*What needs to be done*
Find all lines in the records that include the word "returnData", and copy them out.
Extracted records section start
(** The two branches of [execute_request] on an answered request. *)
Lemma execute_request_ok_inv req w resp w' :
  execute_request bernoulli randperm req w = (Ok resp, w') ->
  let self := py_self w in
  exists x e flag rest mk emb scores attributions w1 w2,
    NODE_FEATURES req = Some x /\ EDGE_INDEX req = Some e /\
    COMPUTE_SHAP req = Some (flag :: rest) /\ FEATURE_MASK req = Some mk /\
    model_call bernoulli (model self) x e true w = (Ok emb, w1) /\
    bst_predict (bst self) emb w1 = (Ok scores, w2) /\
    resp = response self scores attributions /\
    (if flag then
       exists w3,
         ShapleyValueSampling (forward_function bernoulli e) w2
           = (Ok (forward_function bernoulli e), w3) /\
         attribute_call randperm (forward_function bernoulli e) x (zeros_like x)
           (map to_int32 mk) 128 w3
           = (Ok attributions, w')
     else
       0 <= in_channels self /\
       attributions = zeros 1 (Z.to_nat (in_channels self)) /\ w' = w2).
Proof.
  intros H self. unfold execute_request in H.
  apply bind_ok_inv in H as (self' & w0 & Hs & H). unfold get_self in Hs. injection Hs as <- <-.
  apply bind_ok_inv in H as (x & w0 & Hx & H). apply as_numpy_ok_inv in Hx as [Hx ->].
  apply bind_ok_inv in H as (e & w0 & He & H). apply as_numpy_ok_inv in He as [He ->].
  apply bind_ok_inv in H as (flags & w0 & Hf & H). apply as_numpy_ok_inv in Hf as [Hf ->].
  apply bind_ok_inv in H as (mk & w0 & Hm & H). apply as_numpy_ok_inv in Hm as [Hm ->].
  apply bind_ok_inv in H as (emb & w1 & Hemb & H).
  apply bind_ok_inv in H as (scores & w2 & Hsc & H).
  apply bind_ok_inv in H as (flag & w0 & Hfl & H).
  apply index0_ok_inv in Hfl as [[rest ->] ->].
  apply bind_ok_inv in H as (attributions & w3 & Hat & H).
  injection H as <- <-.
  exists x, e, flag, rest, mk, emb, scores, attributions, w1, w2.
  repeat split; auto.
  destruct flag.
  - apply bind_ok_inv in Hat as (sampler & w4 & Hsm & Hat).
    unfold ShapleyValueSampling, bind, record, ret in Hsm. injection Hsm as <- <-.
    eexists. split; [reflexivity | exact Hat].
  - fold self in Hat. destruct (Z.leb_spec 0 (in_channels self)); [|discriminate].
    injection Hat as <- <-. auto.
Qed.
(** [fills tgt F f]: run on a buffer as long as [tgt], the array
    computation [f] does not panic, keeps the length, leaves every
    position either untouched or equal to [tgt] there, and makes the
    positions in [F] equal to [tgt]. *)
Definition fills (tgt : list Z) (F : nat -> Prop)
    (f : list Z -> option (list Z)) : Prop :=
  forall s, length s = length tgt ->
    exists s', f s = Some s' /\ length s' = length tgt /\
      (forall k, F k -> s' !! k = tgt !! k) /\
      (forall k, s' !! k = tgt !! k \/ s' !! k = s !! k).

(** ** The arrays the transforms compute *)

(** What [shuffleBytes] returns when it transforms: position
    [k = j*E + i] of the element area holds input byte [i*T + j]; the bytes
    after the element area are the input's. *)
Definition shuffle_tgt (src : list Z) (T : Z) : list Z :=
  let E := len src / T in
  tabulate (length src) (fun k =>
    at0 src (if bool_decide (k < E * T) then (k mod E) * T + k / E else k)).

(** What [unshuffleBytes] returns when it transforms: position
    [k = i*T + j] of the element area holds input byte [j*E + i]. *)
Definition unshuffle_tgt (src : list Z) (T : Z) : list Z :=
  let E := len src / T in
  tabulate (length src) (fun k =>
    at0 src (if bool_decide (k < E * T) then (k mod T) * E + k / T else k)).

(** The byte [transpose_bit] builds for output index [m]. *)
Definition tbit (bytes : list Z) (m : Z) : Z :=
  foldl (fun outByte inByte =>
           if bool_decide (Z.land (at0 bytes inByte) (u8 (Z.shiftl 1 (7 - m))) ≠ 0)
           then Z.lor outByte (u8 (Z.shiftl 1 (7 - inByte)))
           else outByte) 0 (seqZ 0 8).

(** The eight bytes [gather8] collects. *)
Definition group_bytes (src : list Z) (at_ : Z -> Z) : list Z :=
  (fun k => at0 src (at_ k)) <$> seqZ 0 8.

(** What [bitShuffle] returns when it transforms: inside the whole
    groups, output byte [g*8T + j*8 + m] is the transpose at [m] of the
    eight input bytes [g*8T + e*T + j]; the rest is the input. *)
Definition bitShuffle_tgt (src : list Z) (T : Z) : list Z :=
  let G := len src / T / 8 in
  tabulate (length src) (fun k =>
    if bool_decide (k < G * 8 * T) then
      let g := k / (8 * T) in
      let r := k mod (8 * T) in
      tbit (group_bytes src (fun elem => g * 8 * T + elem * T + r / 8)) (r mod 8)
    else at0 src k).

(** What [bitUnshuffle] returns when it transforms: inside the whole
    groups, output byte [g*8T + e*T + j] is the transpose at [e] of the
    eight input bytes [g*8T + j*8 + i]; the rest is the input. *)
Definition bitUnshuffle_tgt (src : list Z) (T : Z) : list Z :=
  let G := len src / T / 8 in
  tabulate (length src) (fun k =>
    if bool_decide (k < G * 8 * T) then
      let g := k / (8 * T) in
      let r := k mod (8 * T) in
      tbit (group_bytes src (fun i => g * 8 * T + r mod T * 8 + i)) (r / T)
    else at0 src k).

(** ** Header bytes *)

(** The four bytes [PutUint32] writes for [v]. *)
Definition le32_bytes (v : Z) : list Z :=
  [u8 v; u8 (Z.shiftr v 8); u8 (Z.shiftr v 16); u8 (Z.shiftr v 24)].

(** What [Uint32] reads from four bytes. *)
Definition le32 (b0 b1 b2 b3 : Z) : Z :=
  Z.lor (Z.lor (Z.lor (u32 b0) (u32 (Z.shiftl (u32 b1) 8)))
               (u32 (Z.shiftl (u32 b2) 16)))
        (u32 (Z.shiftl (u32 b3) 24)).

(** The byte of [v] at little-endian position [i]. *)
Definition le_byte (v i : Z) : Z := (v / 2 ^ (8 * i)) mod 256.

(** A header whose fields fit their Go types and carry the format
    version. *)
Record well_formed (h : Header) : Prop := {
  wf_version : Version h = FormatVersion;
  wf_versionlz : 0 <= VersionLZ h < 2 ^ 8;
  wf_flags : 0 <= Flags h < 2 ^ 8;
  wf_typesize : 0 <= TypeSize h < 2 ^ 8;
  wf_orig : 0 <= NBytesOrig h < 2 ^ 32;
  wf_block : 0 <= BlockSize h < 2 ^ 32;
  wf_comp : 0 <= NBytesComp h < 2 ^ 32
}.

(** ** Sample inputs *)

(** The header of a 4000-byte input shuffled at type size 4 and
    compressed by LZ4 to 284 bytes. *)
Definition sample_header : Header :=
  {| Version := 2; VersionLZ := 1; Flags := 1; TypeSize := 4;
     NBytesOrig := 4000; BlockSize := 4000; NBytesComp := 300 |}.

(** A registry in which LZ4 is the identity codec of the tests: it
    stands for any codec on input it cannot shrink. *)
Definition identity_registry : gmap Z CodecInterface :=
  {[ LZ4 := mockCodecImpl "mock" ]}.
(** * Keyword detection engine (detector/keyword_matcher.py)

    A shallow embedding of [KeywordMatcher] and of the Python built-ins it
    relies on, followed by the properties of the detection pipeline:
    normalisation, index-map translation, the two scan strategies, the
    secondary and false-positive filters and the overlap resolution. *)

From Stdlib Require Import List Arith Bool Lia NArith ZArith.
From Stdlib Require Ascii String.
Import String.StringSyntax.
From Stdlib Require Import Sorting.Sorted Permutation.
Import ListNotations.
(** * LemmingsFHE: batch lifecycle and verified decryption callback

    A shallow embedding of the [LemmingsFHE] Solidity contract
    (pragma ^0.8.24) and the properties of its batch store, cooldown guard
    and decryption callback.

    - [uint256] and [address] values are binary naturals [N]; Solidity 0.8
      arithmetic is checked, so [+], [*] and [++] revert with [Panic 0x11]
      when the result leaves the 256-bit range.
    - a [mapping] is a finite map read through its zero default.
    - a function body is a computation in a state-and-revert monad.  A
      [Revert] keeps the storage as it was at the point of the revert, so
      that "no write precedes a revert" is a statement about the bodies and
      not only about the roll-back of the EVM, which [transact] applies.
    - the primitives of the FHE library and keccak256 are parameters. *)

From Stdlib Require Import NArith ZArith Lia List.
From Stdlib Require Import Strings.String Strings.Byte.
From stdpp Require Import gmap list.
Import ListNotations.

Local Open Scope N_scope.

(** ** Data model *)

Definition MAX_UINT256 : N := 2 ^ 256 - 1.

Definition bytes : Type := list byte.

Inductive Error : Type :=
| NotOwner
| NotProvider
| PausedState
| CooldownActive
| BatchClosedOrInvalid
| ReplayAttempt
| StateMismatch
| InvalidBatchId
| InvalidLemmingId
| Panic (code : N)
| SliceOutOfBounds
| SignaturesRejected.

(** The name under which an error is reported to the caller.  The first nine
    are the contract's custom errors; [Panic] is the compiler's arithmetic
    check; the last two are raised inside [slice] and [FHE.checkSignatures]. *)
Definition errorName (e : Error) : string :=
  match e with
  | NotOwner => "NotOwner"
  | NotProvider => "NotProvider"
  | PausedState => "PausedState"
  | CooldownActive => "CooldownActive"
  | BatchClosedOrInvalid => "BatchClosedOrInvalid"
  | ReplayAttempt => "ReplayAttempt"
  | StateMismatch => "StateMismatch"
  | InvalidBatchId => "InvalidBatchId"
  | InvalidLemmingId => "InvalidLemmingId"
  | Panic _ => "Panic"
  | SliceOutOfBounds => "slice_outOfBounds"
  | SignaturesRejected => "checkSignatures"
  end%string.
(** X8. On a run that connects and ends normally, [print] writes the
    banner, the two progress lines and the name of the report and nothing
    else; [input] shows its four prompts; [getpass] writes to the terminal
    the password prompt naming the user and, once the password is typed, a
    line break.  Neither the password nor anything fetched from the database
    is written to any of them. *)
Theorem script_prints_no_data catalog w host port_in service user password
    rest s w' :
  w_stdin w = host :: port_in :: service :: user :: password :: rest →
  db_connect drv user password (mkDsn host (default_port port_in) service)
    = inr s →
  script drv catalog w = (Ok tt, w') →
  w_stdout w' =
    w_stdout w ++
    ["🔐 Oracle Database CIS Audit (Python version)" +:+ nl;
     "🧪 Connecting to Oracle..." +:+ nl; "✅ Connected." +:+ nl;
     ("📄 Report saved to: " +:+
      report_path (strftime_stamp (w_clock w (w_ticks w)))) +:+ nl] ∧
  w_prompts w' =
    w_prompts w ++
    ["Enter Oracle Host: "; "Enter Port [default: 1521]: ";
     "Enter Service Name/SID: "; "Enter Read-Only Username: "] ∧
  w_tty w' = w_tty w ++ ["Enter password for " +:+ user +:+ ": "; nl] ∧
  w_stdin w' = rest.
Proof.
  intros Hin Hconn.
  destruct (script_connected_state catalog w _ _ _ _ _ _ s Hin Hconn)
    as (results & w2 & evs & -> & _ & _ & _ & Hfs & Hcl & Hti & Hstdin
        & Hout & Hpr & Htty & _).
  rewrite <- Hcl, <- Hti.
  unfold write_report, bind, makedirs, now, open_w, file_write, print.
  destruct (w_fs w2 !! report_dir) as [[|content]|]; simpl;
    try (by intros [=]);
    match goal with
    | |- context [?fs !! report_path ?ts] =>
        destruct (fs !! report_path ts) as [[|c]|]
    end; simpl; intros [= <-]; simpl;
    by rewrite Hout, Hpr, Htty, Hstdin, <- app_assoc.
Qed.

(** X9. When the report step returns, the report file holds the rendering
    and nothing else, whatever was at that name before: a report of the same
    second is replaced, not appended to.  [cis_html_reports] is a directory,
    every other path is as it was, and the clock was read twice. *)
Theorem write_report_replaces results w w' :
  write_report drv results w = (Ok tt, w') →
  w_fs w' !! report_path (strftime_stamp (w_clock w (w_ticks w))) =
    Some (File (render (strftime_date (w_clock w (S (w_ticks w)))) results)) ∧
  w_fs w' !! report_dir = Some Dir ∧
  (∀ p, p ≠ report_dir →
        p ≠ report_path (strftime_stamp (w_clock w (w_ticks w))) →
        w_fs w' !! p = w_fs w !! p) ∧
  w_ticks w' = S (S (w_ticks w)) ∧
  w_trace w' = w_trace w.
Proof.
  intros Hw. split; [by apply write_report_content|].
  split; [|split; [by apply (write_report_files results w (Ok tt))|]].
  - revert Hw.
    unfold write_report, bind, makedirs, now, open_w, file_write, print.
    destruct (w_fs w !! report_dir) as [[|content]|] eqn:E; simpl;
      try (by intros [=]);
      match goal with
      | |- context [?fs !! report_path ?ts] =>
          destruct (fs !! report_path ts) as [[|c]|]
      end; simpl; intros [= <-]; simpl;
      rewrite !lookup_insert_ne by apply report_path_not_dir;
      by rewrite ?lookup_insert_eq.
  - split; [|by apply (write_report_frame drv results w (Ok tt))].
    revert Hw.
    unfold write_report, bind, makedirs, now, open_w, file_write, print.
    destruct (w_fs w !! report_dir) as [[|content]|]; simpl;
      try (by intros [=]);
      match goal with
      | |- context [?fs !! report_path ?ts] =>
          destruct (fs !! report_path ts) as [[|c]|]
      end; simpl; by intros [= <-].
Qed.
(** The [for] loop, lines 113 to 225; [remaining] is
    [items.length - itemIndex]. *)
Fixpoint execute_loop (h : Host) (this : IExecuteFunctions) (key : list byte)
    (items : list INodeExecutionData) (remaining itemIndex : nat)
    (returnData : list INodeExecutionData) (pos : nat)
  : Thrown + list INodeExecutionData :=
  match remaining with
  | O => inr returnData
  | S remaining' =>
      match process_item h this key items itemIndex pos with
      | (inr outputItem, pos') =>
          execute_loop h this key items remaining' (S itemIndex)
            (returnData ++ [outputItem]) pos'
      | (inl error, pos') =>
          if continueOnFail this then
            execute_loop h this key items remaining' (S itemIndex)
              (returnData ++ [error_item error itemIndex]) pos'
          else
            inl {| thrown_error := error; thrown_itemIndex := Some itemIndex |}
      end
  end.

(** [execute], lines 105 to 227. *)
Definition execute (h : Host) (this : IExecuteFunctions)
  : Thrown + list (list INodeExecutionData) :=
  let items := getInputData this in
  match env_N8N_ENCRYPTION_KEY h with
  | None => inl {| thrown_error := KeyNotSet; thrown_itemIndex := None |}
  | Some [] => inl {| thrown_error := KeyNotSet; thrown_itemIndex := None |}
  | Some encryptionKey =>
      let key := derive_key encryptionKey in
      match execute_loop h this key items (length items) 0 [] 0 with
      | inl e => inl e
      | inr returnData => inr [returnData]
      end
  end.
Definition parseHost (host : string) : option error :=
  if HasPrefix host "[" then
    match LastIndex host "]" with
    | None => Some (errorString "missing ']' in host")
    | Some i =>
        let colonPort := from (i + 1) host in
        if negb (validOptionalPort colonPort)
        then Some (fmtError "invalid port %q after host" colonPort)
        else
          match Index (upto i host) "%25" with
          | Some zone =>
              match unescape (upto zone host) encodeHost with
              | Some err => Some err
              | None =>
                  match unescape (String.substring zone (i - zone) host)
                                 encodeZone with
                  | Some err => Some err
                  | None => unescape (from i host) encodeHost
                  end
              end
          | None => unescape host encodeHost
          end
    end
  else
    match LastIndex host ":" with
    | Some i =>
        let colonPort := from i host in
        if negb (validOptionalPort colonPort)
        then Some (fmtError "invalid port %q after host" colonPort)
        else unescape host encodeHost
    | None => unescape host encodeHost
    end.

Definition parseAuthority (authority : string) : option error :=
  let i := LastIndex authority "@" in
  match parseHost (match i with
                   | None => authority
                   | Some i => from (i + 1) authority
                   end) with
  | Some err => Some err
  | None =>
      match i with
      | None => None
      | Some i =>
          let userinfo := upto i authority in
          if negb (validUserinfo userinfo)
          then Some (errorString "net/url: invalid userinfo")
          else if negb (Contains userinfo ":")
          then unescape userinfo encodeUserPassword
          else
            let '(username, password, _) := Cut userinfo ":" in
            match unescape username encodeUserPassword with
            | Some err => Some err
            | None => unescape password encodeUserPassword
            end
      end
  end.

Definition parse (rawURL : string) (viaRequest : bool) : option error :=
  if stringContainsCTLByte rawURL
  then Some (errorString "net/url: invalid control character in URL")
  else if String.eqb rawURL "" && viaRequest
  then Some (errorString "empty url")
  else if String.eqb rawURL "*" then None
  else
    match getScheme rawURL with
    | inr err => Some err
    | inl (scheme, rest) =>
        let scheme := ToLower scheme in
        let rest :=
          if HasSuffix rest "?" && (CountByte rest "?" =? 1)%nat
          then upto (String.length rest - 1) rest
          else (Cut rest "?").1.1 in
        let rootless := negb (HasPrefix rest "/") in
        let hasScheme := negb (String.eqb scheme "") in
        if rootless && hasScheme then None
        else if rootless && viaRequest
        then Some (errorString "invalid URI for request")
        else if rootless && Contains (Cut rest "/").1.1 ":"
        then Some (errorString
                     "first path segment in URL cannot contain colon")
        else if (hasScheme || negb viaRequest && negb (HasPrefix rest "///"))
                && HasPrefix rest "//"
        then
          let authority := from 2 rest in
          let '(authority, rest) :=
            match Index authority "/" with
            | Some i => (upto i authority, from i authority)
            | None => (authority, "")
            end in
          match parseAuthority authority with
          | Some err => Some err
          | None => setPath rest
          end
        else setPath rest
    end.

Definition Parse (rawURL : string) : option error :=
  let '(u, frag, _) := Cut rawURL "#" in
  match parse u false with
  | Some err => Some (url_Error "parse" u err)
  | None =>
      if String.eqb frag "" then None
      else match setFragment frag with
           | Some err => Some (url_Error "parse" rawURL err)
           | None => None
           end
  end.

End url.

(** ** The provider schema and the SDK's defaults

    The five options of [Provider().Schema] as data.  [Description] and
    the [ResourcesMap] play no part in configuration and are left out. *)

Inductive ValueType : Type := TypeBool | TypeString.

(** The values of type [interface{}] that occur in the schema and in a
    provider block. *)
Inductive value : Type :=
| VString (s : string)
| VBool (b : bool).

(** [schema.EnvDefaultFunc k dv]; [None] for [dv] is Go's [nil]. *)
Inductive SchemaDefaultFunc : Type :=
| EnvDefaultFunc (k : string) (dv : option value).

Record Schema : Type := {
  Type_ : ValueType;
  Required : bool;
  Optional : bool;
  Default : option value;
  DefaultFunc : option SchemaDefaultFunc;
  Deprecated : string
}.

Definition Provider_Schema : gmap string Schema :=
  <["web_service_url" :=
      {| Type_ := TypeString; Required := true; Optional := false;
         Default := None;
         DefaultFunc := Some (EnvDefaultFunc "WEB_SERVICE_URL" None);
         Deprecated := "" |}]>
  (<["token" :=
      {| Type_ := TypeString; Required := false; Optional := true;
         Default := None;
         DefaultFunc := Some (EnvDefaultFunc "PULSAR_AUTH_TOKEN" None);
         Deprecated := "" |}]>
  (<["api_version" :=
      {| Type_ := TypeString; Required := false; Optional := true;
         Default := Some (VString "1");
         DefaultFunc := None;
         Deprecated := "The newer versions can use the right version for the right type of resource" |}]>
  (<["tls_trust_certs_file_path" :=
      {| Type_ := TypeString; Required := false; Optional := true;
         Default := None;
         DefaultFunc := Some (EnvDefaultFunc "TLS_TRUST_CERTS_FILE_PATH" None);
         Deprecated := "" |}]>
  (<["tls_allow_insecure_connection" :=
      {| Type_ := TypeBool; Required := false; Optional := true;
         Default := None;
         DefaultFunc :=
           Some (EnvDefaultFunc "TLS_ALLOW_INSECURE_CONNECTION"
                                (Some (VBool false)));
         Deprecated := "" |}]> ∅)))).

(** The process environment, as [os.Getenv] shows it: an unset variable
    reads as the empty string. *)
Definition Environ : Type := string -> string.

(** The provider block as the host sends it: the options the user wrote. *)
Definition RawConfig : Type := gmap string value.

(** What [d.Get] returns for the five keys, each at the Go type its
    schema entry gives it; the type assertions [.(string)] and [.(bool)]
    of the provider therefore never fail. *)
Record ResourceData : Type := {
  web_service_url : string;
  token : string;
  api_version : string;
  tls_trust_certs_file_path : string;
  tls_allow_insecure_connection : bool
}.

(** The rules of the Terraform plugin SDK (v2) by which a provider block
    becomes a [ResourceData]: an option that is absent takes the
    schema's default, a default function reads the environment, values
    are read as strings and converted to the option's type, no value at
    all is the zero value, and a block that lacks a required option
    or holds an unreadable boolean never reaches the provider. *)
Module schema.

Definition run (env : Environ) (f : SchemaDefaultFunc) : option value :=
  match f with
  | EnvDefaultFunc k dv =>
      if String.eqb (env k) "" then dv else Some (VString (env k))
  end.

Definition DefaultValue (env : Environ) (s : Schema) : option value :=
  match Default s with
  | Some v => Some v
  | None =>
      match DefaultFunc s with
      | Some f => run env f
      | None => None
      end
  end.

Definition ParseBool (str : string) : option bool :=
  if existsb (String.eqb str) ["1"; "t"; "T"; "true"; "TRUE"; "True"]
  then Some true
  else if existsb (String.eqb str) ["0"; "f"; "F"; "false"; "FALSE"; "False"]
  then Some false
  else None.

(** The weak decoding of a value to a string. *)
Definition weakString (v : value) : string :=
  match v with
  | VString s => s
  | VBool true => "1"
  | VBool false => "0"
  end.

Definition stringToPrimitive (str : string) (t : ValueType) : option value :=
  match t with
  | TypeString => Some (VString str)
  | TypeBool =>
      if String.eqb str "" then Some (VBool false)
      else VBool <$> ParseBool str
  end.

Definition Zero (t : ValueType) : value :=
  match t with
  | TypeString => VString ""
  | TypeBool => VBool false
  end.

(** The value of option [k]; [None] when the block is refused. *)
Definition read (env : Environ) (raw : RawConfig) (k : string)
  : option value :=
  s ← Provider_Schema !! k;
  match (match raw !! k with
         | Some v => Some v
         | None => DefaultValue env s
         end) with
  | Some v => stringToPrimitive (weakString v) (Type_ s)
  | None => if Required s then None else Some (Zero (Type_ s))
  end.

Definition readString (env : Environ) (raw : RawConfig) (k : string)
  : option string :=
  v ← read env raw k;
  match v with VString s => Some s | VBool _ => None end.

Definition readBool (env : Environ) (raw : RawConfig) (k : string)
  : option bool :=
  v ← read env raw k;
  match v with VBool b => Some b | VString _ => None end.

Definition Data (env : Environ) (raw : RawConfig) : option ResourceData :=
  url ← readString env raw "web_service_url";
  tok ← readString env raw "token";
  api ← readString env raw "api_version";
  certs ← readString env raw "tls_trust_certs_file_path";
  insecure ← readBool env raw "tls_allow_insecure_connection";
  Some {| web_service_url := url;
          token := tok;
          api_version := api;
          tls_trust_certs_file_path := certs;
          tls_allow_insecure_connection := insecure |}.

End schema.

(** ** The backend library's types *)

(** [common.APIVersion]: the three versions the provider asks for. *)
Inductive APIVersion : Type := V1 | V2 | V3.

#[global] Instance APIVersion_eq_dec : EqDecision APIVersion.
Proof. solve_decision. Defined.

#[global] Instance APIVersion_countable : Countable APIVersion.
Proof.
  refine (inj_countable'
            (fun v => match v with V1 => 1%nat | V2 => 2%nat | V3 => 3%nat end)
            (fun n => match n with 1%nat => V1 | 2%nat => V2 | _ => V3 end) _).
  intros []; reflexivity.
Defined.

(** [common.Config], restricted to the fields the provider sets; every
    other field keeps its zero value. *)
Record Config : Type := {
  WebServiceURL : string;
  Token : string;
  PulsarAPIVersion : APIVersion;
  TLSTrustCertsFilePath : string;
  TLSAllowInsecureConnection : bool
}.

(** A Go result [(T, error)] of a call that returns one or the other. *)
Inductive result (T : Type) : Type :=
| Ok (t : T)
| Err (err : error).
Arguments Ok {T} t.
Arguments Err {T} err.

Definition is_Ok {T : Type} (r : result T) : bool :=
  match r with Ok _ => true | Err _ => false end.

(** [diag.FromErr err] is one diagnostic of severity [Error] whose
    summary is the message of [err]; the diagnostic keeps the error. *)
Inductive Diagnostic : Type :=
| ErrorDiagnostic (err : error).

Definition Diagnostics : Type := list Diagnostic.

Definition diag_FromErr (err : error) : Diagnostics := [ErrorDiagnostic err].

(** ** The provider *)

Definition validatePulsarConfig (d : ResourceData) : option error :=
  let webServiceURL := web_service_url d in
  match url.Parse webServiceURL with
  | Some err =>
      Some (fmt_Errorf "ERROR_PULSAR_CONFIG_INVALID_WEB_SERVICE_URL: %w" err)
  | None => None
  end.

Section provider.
Extracted records section end
*Written reply*
    (returnData : list INodeExecutionData) (pos : nat)
  | O => inr returnData
            (returnData ++ [outputItem]) pos'
              (returnData ++ [error_item error itemIndex]) pos'
      | inr returnData => inr [returnData]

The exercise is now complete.